EXERCISE DESCRIPTION
What you need to produce from the material below is an exact transcription of the lines from the one with "(cm_bytes_written (ir_commit r))." through the one with "compact_ingress r f", both included, and no other line.

TASK MATERIAL
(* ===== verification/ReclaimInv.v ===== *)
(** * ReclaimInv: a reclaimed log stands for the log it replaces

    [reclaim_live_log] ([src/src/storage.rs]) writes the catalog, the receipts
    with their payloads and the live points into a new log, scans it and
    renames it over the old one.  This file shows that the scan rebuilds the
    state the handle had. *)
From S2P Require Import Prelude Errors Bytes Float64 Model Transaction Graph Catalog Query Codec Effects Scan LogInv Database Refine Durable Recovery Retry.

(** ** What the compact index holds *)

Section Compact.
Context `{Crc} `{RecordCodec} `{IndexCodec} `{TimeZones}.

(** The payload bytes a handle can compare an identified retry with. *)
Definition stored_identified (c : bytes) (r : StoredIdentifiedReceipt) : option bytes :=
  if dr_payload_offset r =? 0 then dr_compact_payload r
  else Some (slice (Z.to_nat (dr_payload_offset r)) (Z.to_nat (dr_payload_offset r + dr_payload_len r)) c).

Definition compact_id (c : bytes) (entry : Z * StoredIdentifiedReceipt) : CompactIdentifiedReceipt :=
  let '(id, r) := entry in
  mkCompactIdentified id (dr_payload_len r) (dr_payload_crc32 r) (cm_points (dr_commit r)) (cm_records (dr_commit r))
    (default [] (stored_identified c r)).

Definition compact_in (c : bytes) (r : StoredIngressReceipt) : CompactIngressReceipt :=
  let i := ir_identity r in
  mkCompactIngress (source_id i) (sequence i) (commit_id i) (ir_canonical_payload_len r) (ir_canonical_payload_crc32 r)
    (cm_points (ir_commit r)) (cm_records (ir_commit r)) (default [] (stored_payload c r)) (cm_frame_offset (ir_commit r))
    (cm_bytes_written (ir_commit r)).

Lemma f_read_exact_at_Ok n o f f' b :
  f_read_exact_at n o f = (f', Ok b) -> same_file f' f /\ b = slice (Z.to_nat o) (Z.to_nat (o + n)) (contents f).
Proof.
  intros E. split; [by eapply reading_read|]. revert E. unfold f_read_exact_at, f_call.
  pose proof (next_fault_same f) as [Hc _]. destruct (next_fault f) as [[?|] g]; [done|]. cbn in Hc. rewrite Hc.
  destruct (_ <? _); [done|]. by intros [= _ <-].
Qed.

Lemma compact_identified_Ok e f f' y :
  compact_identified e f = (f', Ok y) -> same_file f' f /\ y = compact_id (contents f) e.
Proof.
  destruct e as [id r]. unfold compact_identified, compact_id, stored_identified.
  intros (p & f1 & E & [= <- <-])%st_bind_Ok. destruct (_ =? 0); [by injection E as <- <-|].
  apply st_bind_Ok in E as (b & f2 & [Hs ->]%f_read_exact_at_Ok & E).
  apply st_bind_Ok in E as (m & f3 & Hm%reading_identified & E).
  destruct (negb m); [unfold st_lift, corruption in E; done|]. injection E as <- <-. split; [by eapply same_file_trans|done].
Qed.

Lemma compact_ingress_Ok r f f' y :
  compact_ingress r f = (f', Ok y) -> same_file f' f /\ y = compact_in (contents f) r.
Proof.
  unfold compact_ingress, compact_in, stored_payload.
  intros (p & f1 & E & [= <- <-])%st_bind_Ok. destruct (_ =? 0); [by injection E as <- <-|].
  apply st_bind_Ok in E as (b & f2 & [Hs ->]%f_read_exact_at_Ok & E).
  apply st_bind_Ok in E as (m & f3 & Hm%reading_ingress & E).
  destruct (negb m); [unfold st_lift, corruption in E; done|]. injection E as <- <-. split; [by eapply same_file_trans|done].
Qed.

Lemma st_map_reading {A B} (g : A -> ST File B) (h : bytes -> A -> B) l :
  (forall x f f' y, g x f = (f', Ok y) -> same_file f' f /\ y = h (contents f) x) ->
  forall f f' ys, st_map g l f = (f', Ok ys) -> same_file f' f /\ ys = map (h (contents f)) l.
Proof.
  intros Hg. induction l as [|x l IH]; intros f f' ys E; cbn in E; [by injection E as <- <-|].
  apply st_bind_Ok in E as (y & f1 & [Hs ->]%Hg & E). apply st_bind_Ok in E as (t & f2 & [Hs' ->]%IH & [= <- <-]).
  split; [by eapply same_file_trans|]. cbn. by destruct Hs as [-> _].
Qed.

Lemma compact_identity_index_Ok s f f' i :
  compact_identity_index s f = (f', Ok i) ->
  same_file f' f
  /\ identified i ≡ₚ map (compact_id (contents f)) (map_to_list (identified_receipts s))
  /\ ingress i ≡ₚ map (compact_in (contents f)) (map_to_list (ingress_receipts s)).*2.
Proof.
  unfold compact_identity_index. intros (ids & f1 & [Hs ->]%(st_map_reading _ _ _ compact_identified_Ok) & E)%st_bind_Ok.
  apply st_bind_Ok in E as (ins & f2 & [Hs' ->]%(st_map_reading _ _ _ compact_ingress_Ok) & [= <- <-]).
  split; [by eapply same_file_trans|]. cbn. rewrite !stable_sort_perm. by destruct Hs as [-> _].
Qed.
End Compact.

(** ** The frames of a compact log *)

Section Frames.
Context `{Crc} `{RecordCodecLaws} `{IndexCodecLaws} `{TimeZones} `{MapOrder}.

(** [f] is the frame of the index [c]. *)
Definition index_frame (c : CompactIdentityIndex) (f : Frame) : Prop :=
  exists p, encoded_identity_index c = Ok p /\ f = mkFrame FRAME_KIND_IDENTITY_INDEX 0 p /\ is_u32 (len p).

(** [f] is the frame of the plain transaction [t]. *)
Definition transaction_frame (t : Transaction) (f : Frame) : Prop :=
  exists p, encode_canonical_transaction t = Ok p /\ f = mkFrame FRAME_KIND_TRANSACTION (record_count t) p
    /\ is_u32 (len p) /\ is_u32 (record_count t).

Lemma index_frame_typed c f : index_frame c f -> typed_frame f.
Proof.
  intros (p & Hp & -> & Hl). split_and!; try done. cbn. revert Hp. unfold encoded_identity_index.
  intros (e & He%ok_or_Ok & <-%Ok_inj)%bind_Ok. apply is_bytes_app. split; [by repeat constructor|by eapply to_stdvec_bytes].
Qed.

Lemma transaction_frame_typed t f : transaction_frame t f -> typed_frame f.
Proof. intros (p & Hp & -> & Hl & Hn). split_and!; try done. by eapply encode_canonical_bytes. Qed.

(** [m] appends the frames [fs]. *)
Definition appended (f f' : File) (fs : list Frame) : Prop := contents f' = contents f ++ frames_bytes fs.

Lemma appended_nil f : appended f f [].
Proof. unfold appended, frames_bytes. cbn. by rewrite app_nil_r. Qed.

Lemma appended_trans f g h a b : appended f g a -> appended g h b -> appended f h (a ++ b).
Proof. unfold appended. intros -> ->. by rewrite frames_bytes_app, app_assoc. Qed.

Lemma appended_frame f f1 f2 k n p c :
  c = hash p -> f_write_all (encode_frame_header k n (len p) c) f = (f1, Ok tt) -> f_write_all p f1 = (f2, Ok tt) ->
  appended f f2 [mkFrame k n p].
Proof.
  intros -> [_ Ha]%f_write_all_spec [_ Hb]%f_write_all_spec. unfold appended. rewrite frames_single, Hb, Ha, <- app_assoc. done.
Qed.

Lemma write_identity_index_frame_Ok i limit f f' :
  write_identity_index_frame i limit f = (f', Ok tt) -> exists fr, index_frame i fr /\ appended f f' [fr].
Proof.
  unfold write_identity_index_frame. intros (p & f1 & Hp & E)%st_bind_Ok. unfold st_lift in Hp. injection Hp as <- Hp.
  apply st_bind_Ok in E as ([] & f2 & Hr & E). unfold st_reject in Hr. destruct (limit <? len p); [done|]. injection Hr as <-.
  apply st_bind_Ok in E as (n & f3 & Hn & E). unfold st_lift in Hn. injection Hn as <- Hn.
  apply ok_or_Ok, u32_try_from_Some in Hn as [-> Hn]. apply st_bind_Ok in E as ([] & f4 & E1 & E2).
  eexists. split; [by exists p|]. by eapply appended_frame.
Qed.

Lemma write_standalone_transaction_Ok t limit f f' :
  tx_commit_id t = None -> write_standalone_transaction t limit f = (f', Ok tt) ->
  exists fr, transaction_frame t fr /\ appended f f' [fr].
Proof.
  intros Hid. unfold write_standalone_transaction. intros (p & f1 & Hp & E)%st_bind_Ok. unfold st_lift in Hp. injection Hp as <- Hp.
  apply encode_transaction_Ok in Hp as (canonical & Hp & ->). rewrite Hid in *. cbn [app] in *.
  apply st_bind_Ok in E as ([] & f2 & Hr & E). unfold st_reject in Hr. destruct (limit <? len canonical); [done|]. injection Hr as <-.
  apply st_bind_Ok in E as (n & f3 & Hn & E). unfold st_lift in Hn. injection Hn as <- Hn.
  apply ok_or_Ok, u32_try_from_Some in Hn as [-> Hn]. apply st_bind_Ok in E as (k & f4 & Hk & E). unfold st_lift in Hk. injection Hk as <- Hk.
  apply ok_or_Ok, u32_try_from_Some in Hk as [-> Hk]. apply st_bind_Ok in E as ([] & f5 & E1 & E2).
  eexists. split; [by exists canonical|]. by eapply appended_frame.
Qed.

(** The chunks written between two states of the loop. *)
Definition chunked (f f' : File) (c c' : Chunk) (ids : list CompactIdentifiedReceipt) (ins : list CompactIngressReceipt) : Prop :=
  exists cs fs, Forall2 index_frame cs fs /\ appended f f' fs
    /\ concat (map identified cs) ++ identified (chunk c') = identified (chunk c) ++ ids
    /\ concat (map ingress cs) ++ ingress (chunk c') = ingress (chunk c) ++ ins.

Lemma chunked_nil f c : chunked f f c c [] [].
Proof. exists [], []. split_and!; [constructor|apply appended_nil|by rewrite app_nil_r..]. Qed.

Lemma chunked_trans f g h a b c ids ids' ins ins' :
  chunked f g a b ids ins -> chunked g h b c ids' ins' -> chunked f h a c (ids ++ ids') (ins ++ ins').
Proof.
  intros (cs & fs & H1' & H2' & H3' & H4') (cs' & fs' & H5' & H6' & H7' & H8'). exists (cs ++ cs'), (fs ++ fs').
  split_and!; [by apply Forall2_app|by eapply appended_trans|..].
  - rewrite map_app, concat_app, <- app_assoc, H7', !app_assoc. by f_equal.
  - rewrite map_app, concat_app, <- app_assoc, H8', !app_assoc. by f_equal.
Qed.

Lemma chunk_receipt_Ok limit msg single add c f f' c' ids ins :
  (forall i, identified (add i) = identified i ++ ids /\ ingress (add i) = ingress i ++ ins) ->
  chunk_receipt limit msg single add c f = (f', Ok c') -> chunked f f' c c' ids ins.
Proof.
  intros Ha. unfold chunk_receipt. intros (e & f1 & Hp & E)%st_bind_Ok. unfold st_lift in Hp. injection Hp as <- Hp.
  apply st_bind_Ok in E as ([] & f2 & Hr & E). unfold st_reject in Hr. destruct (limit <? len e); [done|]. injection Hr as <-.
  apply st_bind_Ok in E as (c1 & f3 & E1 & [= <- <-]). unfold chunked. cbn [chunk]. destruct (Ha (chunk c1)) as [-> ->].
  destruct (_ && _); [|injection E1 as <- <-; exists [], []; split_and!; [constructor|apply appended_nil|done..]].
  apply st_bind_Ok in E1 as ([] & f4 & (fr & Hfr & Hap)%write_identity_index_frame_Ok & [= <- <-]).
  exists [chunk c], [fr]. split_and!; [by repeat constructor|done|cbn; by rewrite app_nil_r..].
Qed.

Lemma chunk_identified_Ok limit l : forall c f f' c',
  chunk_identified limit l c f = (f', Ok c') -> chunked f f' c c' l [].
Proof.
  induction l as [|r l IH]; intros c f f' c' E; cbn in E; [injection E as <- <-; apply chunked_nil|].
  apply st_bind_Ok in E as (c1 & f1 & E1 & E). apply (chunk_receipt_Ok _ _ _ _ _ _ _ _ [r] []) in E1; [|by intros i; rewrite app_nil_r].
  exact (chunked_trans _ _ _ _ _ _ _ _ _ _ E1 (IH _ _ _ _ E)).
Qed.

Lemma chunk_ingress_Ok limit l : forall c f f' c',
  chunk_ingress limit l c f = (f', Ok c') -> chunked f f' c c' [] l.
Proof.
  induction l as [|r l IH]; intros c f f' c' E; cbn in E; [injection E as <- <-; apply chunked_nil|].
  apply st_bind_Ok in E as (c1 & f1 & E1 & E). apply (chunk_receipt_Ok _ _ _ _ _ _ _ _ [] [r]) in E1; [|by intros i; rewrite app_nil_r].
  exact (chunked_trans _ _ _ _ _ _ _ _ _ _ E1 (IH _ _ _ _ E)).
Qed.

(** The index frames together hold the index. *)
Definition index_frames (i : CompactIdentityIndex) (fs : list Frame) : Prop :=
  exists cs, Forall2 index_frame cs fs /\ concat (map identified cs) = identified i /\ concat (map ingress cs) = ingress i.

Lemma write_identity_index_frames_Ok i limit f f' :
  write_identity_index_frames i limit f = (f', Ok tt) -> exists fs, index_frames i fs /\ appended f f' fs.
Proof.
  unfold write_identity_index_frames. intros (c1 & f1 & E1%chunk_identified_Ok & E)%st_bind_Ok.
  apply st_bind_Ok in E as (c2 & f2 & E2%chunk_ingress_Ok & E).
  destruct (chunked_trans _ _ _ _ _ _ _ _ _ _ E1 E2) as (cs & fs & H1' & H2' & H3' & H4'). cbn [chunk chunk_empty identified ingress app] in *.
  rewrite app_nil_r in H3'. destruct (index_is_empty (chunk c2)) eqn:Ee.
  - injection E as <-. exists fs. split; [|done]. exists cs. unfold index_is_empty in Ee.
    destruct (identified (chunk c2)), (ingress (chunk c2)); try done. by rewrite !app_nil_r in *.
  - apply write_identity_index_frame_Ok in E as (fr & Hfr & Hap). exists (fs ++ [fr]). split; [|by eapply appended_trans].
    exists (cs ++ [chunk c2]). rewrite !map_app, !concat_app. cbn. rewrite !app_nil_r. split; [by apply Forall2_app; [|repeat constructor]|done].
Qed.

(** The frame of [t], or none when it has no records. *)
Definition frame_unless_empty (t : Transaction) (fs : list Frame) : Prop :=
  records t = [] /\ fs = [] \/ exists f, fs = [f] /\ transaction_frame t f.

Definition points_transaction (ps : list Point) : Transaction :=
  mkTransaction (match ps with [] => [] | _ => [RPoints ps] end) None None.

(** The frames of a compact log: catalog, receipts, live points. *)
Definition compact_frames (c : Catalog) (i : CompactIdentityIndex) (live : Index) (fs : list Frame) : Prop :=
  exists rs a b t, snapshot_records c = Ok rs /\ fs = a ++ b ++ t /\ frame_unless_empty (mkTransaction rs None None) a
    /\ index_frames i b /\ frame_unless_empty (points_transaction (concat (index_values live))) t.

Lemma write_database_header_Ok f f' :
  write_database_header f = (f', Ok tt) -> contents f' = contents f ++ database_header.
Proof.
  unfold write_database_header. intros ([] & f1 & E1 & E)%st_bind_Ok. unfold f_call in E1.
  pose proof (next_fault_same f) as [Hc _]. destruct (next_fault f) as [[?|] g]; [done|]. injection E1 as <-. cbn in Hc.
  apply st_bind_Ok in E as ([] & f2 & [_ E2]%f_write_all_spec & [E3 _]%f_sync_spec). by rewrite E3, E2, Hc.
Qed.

EXPECTED ANSWER
    (cm_bytes_written (ir_commit r)).

Lemma f_read_exact_at_Ok n o f f' b :
  f_read_exact_at n o f = (f', Ok b) -> same_file f' f /\ b = slice (Z.to_nat o) (Z.to_nat (o + n)) (contents f).
Proof.
  intros E. split; [by eapply reading_read|]. revert E. unfold f_read_exact_at, f_call.
  pose proof (next_fault_same f) as [Hc _]. destruct (next_fault f) as [[?|] g]; [done|]. cbn in Hc. rewrite Hc.
  destruct (_ <? _); [done|]. by intros [= _ <-].
Qed.

Lemma compact_identified_Ok e f f' y :
  compact_identified e f = (f', Ok y) -> same_file f' f /\ y = compact_id (contents f) e.
Proof.
  destruct e as [id r]. unfold compact_identified, compact_id, stored_identified.
  intros (p & f1 & E & [= <- <-])%st_bind_Ok. destruct (_ =? 0); [by injection E as <- <-|].
  apply st_bind_Ok in E as (b & f2 & [Hs ->]%f_read_exact_at_Ok & E).
  apply st_bind_Ok in E as (m & f3 & Hm%reading_identified & E).
  destruct (negb m); [unfold st_lift, corruption in E; done|]. injection E as <- <-. split; [by eapply same_file_trans|done].
Qed.

Lemma compact_ingress_Ok r f f' y :
  compact_ingress r f = (f', Ok y) -> same_file f' f /\ y = compact_in (contents f) r.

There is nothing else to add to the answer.